The anxious students started filing into the school gymnasium.

I don’t think they were so anxious about Community Pride Day, but more excited that it was the last day of school before summer break.

As they took their seats with nervous staff spread among them (nervous to try something completely new on the last day of school—the day known to have the most behavior problems), I figured I was going to be the only one overly excited about Community Pride Day. My nerves made my stomach turn to be in front of one of the hardest crowds to please, especially on the last day of school.

I shouted into the microphone to get their full attention, “Welcome to the last day of school!”

They shouted back with excitement. A good sign.

“More importantly…Welcome to Community Pride Day 2011!” I took my chances with this one, but was surprised by the amount of excitement, even if it was forced.

Then silence. A deep breath.

“My name is Mari, you obviously recognize me from the school office where I work, but when I’m not working in the office, you can find me out there—in my community.”

I continued to tell them about how easy it is to get involved in the community. And that our city relies on involvement from community members in order to thrive. And today, Community Pride Day, was going to be their chance to see what community involvement is all about.

Of course there was a little griping, “We have to do what?!”

Well, they had to show some community pride through simple service work in our rural Minnesota community, Windom.

After the students came in from a morning of picking up trash and pulling weeds throughout the city, they were pleasantly surprised to find out it was pretty fun. It makes it much more fun and less overwhelming when there are many hands helping. The feeling of accomplishment and giving back was worth the work.

The real surprise came in the afternoon when a handful of community businesses, groups and organizations came together to show these students what they do in the community, fair style. Each business, group and organization had a booth and they did an awesome job not only showcasing what they do, but making it fun.

Many booths had games, trivia, and free souvenirs. These kids were beaming with excitement about Windom! Even if it took free gifts and games to get them excited, the point of Community Pride Day was made—Windom is a great place to be and there are a lot of people making it a great place to be.

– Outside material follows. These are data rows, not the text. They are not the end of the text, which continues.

(** C2, against the truncation of every view: on a ladder of 26 pairs the
    result reports 26 spreads under the loose and under the strict delta
    filter, more than the 25 the claim allows a view. *)
Lemma delta_views_not_truncated :
  ∃ res,
    find_deals_with_delta_analysis "2026-01-05T09:30:00"
      (ladder_options 26) (ladder_risk 26) (ladder_prices 26) = Return res
    ∧ (25 < loose_delta_filter (delta_analysis res))%nat
    ∧ (25 < strict_delta_filter (delta_analysis res))%nat.
Proof.
  destruct (ladder_run "2026-01-05T09:30:00" 26 ltac:(lia))
    as (res & Hres & _ & _ & Hl & Hs).
  exists res. rewrite Hl, Hs. split; [exact Hres | lia].
Qed.

(** C3: the strict list lies within the loose list and the loose list within
    the unconstrained one, by the bounds 0.2 and 0.5 on the absolute spread
    delta; no spread of any list has ROI at most 10 or probability of profit
    at most 66. *)
Theorem ranked_lists_nested (options_data : OptionsData) (risk_data : RiskData)
    (price_data : PriceData) (s : Spread) :
  let no_delta := ranked_no_delta options_data risk_data price_data in
  let loose := ranked_loose_delta options_data risk_data price_data in
  let strict := ranked_strict_delta options_data risk_data price_data in
  (s ∈ strict → s ∈ loose ∧ Rabs (spread_delta s) <= 0.2)
  ∧ (s ∈ loose → s ∈ no_delta ∧ Rabs (spread_delta s) <= 0.5)
  ∧ (s ∈ no_delta → ¬ (roi_percent s <= 10 ∨ probability_of_profit s <= 66)).
Proof.
  cbv zeta.
  rewrite ranked_strict_delta_elem, ranked_loose_delta_elem.
  unfold strict_delta, loose_delta. split; [| split].
  - intros [Hn Hd]. split; [split; [exact Hn | lra] | apply Rabs_le; lra].
  - intros [Hn Hd]. split; [exact Hn | apply Rabs_le; lra].
  - intros Hs. apply ranked_no_delta_elem in Hs as (c & _ & Hc).
    unfold verdict in Hc.
    destruct (examine_pair_accepted_lookups _ _ _ _ _ _ _
                ltac:(rewrite Hc; discriminate)) as (sp & lp & sg & lg & H1 & H2 & H3 & H4).
    destruct (examine_pair_accepted _ _ _ _ _ _ _ _ _ _ _ H1 H2 H3 H4 s Hc)
      as (_ & _ & [Hroi Hpop] & _).
    lra.
Qed.

Lemma ranked_lists_nested_witness :
  ∃ s,
    s ∈ ranked_strict_delta (ladder_options 1) (ladder_risk 1) (ladder_prices 1)
    ∧ s ∈ ranked_loose_delta (ladder_options 1) (ladder_risk 1) (ladder_prices 1)
    ∧ s ∈ ranked_no_delta (ladder_options 1) (ladder_risk 1) (ladder_prices 1)
    ∧ ¬ (roi_percent s <= 10 ∨ probability_of_profit s <= 66).
Proof.
  destruct (ladder_strict_member 1 ltac:(lia)) as [s Hs].
  exists s.
  destruct (ranked_lists_nested (ladder_options 1) (ladder_risk 1)
              (ladder_prices 1) s) as (H1 & H2 & H3).
  destruct (H1 Hs) as [Hl _]. destruct (H2 Hl) as [Hn _].
  repeat split; [exact Hs | exact Hl | exact Hn | exact (H3 Hn)].
Defined.
(** C6 (amended): with an empty sources list the check reports inconsistent
    with consistency score 0; with sources, and both word sets non-empty,
    the coverage is |answer_words ∩ source_words| / |answer_words|, the
    answer words being all the words of three or more word characters of
    the lowercased answer and the source words all such words of the
    lowercased content of every source; a coverage below 0.3 flags the
    answer inconsistent with the coverage as consistency score, while any
    other coverage leaves it consistent with consistency score 1; when a
    word set is empty the answer is consistent with score 1 and coverage 0;
    an inconsistent answer, and only that, has its confidence multiplied by
    0.7 (after the 0.5 of a high hallucination risk). *)
Theorem source_consistency_and_penalty {U : Unicode}
    (question answer : pystr) (sources : list source_dict)
    (confidence : float) :
  let r := validate_answer question answer sources confidence in
  let d := validation_details r in
  (forall w, w ∈ keywords answer <-> word_of (str_lower answer) w) /\
  (forall w, w ∈ source_keywords_of sources <->
     exists content,
       Some content ∈ sources /\ word_of (str_lower content) w) /\
  source_consistency d =
    match sources with
    | [] =>
      {| is_consistent := false; consistency_score := 0.0;
         source_coverage := 0.0 |}
    | _ :: _ =>
      let coverage :=
        (float_of_nat (size (keywords answer ∩ source_keywords_of sources))
         / float_of_nat (size (keywords answer)))%float in
      if decide (keywords answer = ∅ \/ source_keywords_of sources = ∅)
      then {| is_consistent := true; consistency_score := 1.0;
              source_coverage := 0.0 |}
      else if (coverage <? 0.3)%float
      then {| is_consistent := false; consistency_score := coverage;
              source_coverage := coverage |}
      else {| is_consistent := true; consistency_score := 1.0;
              source_coverage := coverage |}
    end /\
  source_consistency d = consistency_of answer sources /\
  (forall w, w ∈ keywords answer ∪ source_keywords_of sources ->
     3 <= length w /\ Forall (fun c => is_word c = true) w) /\
  confidence_adjusted r =
    (let c := if bool_decide (risk_level (hallucination d) = high)
              then (confidence * 0.5)%float else confidence in
     if is_consistent (source_consistency d)
     then c else (c * 0.7)%float).
Proof.
  cbn zeta. unfold validate_answer.
  cbn [validation_details hallucination source_consistency confidence_adjusted].
  split; [apply keywords_word_of|].
  split; [apply source_keywords_word_of|].
  split.
  { rewrite validate_source_consistency_cases.
    unfold consistency_of, overlap_ratio.
    destruct sources as [|source sources]; [reflexivity|].
    destruct (decide (_ \/ _)) as [[E|E]|E].
    - rewrite (bool_decide_eq_false_2 (keywords answer ≠ ∅)) by auto.
      reflexivity.
    - rewrite (bool_decide_eq_false_2 (source_keywords_of _ ≠ ∅)) by auto.
      by rewrite andb_false_r.
    - rewrite !bool_decide_eq_true_2 by (intros ?; apply E; auto).
      reflexivity. }
  split; [apply validate_source_consistency_cases|].
  split; [|reflexivity].
  intros w [Hw|Hw]%elem_of_union.
  - apply keywords_word_of in Hw as (? & ? & _ & ? & ? & _). done.
  - apply source_keywords_word_of in Hw
      as (? & _ & ? & ? & _ & ? & ? & _). done.
Qed.
Lemma drop_parts_other (ks : list string) (w : world) (k : string) :
  k ∉ ks → objects (drop_parts ks w) !! k = objects w !! k.
Proof.
  revert w. induction ks as [|k' ks IH]; intros w Hk; [done|].
  apply not_elem_of_cons in Hk as [Hne Hk].
  simpl. rewrite IH by done.
  destruct (fails w); simpl; [done|]. by rewrite lookup_delete_ne.
Qed.

Lemma drop_parts_calm (ks : list string) (w : world) :
  faults w = [] →
  faults (drop_parts ks w) = [] ∧
  ∀ k, objects (drop_parts ks w) !! k = if decide (k ∈ ks) then None else objects w !! k.
Proof.
  revert w. induction ks as [|k' ks IH]; intros w Hw.
  - split; [done|]. intros k. case_decide as Hin; [|done]. by apply elem_of_nil in Hin.
  - simpl. rewrite (fails_calm w Hw).
    destruct (IH (World (delete k' (objects w)) (tail (faults w)) (multipartUploads w)))
      as [Hf Ho]; [by simpl; rewrite Hw|].
    split; [done|]. intros k. rewrite Ho. simpl.
    destruct (decide (k = k')) as [->|Hne].
    + rewrite lookup_delete_eq.
      rewrite (decide_True (P := k' ∈ k' :: ks)) by (apply elem_of_cons; by left).
      by case_decide.
    + rewrite lookup_delete_ne by done.
      destruct (decide (k ∈ ks)) as [Hin|Hin].
      * rewrite decide_True; [done|]. apply elem_of_cons; by right.
      * rewrite decide_False; [done|]. intros [?|?]%elem_of_cons; done.
Qed.
(** What the framework sends back: a returned payload is a 200, an
    [HTTPException] carries its own status, and any other exception leaving a
    handler is answered with 500 Internal Server Error. *)
Definition status_of {A} (r : outcome A) : Z :=
  match r with
  | Return _ => 200
  | Raise (HTTPException s _) => s
  | Raise _ => 500
  end.

Definition is_client_error (s : Z) : bool := (400 <=? s) && (s <? 500).
Definition is_server_fault (s : Z) : bool := (500 <=? s) && (s <? 600).

(** ** bson.ObjectId *)

Module Bson.

Definition is_hex (c : ascii) : bool :=
  let n := nat_of_ascii c in
  ((48 <=? n) && (n <=? 57) || (97 <=? n) && (n <=? 102) || (65 <=? n) && (n <=? 70))%nat.

Definition lower (c : ascii) : ascii :=
  let n := nat_of_ascii c in
  if ((65 <=? n) && (n <=? 90))%nat then ascii_of_nat (n + 32) else c.

Fixpoint all_hex (s : string) : bool :=
  match s with
  | EmptyString => true
  | String c s' => is_hex c && all_hex s'
  end.

Fixpoint lowercase (s : string) : string :=
  match s with
  | EmptyString => EmptyString
  | String c s' => String (lower c) (lowercase s')
  end.

(** ASCII whitespace as [bytes.fromhex] skips it (Python 3.7 and later):
    space, tab, line feed, vertical tab, form feed, carriage return. *)
Definition is_space (c : ascii) : bool :=
  let n := nat_of_ascii c in
  ((n =? 32) || (9 <=? n) && (n <=? 13))%nat.

(** [bytes.fromhex(s)], the bytes given back as their lowercase hexadecimal
    digits: whitespace is skipped before each byte and at the end, and a byte
    is two adjacent hexadecimal digits; any other character, or a digit left
    alone, is a [ValueError] ([None]). *)
Fixpoint fromhex (s : string) : option string :=
  match s with
  | EmptyString => Some EmptyString
  | String c s' =>
      if is_space c then fromhex s'
      else if is_hex c then
        match s' with
        | String c' s'' =>
            if is_hex c'
            then option_map (fun rest => String (lower c) (String (lower c') rest))
                            (fromhex s'')
            else None
        | EmptyString => None
        end
      else None
  end.

(** [ObjectId(id_str)] on a string: [len(id_str) == 24], then
    [bytes.fromhex(id_str)]; anything else is [InvalidId].  The bytes are not
    counted afterwards, so a 24-character string with whitespace between its
    digit pairs is accepted and gives a shorter identifier. *)
Definition ObjectId (id_str : string) : option object_id :=
  if (String.length id_str =? 24)%nat
  then option_map Oid (fromhex id_str)
  else None.

(** [str(oid)] *)
Definition str (o : object_id) : string := oid_hex o.

End Bson.

(** The error monad of a Python call that may raise. *)
Global Instance outcome_ret : MRet outcome := fun _ a => Return a.
Global Instance outcome_bind : MBind outcome := fun _ _ f r =>
  match r with
  | Return a => f a
  | Raise e => Raise e
  end.
Global Instance outcome_fmap : FMap outcome := fun _ _ f r =>
  match r with
  | Return a => Return (f a)
  | Raise e => Raise e
  end.

(** ** The document store (pymongo) *)

Module Mongo.

(** A stored document: the driver gives every document an [_id]; the other
    fields are free-form. *)
Record document := Doc { doc_id : object_id; doc_fields : gmap string value }.

(** The [dict] a cursor yields for a document. *)
Definition as_dict (d : document) : pydict :=
  <["_id" := VOid (doc_id d)]> (doc_fields d).

(** A filter such as [{"project_id": pid, "approved": True}]: every listed
    field must be present and equal.  Array containment and operators are not
    modelled; no filter of the service targets an array field or uses one. *)
Definition query := list (string * value).

Definition matches (q : query) (d : document) : bool :=
  forallb (fun kv => match as_dict d !! kv.1 with
                     | Some v => Py.eqb v kv.2
                     | None => false
                     end) q.

(** [coll.find(q)], in natural (insertion) order. *)
Definition find (q : query) (c : list document) : list document :=
  List.filter (matches q) c.

(** [coll.find_one(q)] *)
Definition find_one (q : query) (c : list document) : option document :=
  head (find q c).

(** [coll.count_documents(q)] *)
Definition count_documents (q : query) (c : list document) : nat :=
  length (find q c).

(** The sort key of [.sort(key, -1)].  Only timestamps are ordered here; a
    document without a timestamp under [key] sorts as the lowest value. *)
Definition sort_key (key : string) (d : document) : option Z :=
  match doc_fields d !! key with
  | Some (VDate t) => Some t
  | _ => None
  end.

Definition key_ge (a b : option Z) : bool :=
  match a, b with
  | Some x, Some y => y <=? x
  | Some _, None => true
  | None, Some _ => false
  | None, None => true
  end.

Fixpoint insert_desc (key : string) (d : document) (l : list document) : list document :=
  match l with
  | [] => [d]
  | x :: l' =>
      if key_ge (sort_key key d) (sort_key key x)
      then d :: x :: l'
      else x :: insert_desc key d l'
  end.

(** [cursor.sort(key, -1)]: descending, ties kept in natural order. *)
Definition sort_desc (key : string) (c : list document) : list document :=
  foldr (insert_desc key) [] c.

(** [cursor.limit(n)] *)
Definition limit (n : nat) (c : list document) : list document := take n c.

(** The update documents the service sends: [{"$set": d}] with plain field
    names, and [{"$set": {"k.sub": s}}] with one dotted path. *)
Inductive update :=
| SetFields (d : pydict)
| SetDotted (k sub : string) (s : string).

(** Applying an update to the fields of a document.  A dotted path creates
    the sub-document when the field is missing, writes into it when it is a
    sub-document, and is refused by the server otherwise. *)
Definition apply_update (u : update) (f : gmap string value) : option (gmap string value) :=
  match u with
  | SetFields d => Some (d ∪ f)
  | SetDotted k sub s =>
      match f !! k with
      | None => Some (<[k := VMap {[ sub := s ]}]> f)
      | Some (VMap m) => Some (<[k := VMap (<[sub := s]> m)]> f)
      | Some _ => None
      end
  end.

(** Update the first document matching [q].  [None]: nothing matched;
    [Some None]: the server refused the write. *)
Fixpoint update_first (q : query) (u : update) (c : list document)
  : option (option (list document)) :=
  match c with
  | [] => None
  | d :: c' =>
      if matches q d
      then Some (match apply_update u (doc_fields d) with
                 | Some f => Some (Doc (doc_id d) f :: c')
                 | None => None
                 end)
      else option_map (option_map (cons d)) (update_first q u c')
  end.

(** The fields an upsert starts from: the equality fields of the filter. *)
Definition query_fields (q : query) : gmap string value :=
  delete "_id" (list_to_map q).

(** The database: collections by name; [db[name]] of an unknown name is an
    empty collection. *)
Definition collection (db : gmap string (list document)) (name : string) : list document :=
  default [] (db !! name).

(** [db[name].insert_one(doc)] with the generated [_id]. *)
Definition insert_one (name : string) (d : document) (db : gmap string (list document))
  : gmap string (list document) :=
  <[name := (collection db name ++ [d])%list]> db.

(** [db[name].update_one(q, u, upsert=...)]: the matched count and the
    database after the write.  [new_id] is the [_id] the server gives an
    upserted document.  Nothing is written when nothing matches and
    [upsert] is off. *)
Definition update_one (name : string) (q : query) (u : update) (upsert : bool)
    (new_id : object_id) (db : gmap string (list document))
  : outcome (nat * gmap string (list document)) :=
  match update_first q u (collection db name) with
  | Some (Some c') => Return (1%nat, <[name := c']> db)
  | Some None => Raise WriteError
  | None =>
      if upsert
      then match apply_update u (query_fields q) with
           | Some f => Return (0%nat, insert_one name (Doc new_id f) db)
           | None => Raise WriteError
           end
      else Return (0%nat, db)
  end.

End Mongo.

(** ** schemas.py: the pydantic models *)

Module Schemas.

Definition Frequency : list string := ["one_time"; "weekly"; "monthly"; "yearly"].
Definition PaymentMode : list string := ["direct"; "online"; "gpay"].
Definition Role : list string := ["super_admin"; "admin"; "accountant"; "member"].

(** *** Field validation

    A model is built from keyword arguments.  A key that is absent takes the
    field's default (or fails when the field is required); a key that is
    present is validated against the field's type and constraints, also when
    it holds [None].  Coercions between types are not modelled: the handlers
    pass values of the declared types or [None]. *)

Definition is_str (v : value) : option string :=
  match v with VStr s => Some s | _ => None end.
Definition is_bool (v : value) : option bool :=
  match v with VBool b => Some b | _ => None end.
Definition is_float (v : value) : option float :=
  match v with VNum x => Some x | _ => None end.
Definition is_datetime (v : value) : option Z :=
  match v with VDate t => Some t | _ => None end.

(** [Optional[T]] *)
Definition optional {A} (f : value → option A) (v : value) : option (option A) :=
  match v with
  | VNull => Some None
  | _ => match f v with Some a => Some (Some a) | None => None end
  end.

(** [Literal[...]] *)
Definition literal (allowed : list string) (v : value) : option string :=
  match v with
  | VStr s => if bool_decide (s ∈ allowed) then Some s else None
  | _ => None
  end.

(** [List[Literal[...]]] *)
Definition list_of_literal (allowed : list string) (v : value) : option (list string) :=
  match v with
  | VList l => if forallb (fun s => bool_decide (s ∈ allowed)) l then Some l else None
  | _ => None
  end.

(** [Dict[str, Literal[...]]] *)
Definition dict_of_literal (allowed : list string) (v : value) : option (gmap string string) :=
  match v with
  | VMap m => if forallb (fun kv => bool_decide (kv.2 ∈ allowed)) (map_to_list m)
              then Some m else None
  | _ => None
  end.

(** [Field(..., gt=0)] and [Field(None, ge=0)] on a float *)
Definition gt0 (x : float) : option float :=
  if PrimFloat.ltb 0%float x then Some x else None.
Definition ge0 (x : float) : option float :=
  if PrimFloat.leb 0%float x then Some x else None.

(** A required field, [name: T] or [Field(...)] *)
Definition required {A} (kw : pydict) (name : string) (f : value → option A) : outcome A :=
  match kw !! name with
  | Some v => match f v with Some a => Return a | None => Raise ValidationError end
  | None => Raise ValidationError
  end.

(** A field with a default or a default factory *)
Definition defaulted {A} (kw : pydict) (name : string) (f : value → option A) (dflt : A)
  : outcome A :=
  match kw !! name with
  | Some v => match f v with Some a => Return a | None => Raise ValidationError end
  | None => Return dflt
  end.

Definition dump_opt {A} (f : A → value) (o : option A) : value :=
  match o with Some a => f a | None => VNull end.

(** [BaseModel.model_dump()]: every field, a [None] field included. *)
Class BaseModel (A : Type) := model_dump : A → pydict.

(** *** User *)
Record User := mkUser {
  user_mobile : string;
  user_name : option string;
  user_otp : option string;
  user_roles : gmap string string;
  user_is_super_admin : bool }.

For a rural city, it is important to reach out to young people. They are the town's future.

Community Pride Day gave our future an opportunity to start thinking about how to make our community a better place and how to make these things that do exist in our community better. It becomes easier for students to get involved when they know how to become involved.

After the day came to a close, I had two high school students tap me on the shoulder, “Mari, can you help us?”
“Of course, what do you need?” I replied.

“How do we start a community garden? We also want a safe place for students to be able to walk to school, how do we do that?”

All day it was my purpose to show students how easy it is to become involved in the community to make a difference and those two students, even if it was only two, figured it out. I’d say Community Pride Day was a success. It was the most productive last day of school we have ever had.

I definitely wouldn’t be nervous about Community Pride Day 2012.